**PROBLEM TO WORK ON**
Once the line containing "eapply Forall_impl; [exact Hall|]." is found in the entries below, reproduce it and every line after it, stopping at and including the line containing "strictly_increasing idx = true ->"; reproduce nothing else, and keep each line exact.
━━ EXTRACTED DATA
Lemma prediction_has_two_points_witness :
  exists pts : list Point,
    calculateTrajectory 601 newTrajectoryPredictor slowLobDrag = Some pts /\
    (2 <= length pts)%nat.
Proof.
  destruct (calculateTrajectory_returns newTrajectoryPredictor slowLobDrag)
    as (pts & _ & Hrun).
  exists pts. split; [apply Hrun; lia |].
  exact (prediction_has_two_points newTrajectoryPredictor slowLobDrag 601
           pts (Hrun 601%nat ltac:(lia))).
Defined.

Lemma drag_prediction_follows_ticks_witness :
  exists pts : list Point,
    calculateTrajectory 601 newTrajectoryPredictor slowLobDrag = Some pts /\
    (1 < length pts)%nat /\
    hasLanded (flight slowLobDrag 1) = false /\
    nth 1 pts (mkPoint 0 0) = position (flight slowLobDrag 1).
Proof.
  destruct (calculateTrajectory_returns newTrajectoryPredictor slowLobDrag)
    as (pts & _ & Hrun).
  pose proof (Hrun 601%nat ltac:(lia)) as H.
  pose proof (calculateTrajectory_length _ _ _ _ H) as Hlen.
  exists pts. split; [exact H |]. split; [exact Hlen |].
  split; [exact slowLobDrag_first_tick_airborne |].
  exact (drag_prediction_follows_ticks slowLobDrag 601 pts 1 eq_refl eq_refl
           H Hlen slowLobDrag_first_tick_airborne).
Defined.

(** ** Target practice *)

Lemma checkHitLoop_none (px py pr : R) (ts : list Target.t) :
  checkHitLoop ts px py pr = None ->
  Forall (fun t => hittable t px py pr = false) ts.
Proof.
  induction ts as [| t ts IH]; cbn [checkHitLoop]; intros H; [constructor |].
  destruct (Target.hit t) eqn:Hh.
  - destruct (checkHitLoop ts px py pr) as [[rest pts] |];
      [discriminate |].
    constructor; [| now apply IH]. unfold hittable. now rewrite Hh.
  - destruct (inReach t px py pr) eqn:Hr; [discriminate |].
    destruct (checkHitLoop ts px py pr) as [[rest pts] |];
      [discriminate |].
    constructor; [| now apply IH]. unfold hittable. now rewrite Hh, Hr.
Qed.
━━━━
━━ EXTRACTED DATA
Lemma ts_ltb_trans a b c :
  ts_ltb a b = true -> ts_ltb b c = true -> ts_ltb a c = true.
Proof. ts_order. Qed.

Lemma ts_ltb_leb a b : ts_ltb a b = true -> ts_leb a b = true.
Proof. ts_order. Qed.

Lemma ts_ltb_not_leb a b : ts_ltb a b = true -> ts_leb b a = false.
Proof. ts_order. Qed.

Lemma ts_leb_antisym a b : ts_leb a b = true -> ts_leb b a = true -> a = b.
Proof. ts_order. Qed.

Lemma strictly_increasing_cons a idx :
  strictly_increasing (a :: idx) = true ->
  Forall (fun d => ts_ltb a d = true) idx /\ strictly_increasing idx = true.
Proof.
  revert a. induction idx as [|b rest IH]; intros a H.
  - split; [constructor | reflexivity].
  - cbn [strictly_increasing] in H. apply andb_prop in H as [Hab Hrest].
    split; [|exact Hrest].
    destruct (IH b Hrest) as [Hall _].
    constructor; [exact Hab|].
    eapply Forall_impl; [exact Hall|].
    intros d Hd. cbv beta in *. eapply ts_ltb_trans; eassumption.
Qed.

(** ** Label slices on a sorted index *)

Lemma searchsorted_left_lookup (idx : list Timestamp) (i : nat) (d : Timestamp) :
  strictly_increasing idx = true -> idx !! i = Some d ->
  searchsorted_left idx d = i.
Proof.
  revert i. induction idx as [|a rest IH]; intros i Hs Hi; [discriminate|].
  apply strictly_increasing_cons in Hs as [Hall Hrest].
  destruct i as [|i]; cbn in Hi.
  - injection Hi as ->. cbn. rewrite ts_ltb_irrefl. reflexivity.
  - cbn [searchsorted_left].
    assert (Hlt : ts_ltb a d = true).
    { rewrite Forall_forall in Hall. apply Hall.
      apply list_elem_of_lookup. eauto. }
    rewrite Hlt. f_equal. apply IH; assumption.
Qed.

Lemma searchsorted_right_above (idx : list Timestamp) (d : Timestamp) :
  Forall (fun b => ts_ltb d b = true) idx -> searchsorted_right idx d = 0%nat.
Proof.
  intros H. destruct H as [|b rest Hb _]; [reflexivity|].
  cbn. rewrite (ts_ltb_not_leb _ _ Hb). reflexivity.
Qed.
━━━━
**SOLUTION TO THE PROBLEM**
    eapply Forall_impl; [exact Hall|].
    intros d Hd. cbv beta in *. eapply ts_ltb_trans; eassumption.
Qed.

(** ** Label slices on a sorted index *)

Lemma searchsorted_left_lookup (idx : list Timestamp) (i : nat) (d : Timestamp) :
  strictly_increasing idx = true -> idx !! i = Some d ->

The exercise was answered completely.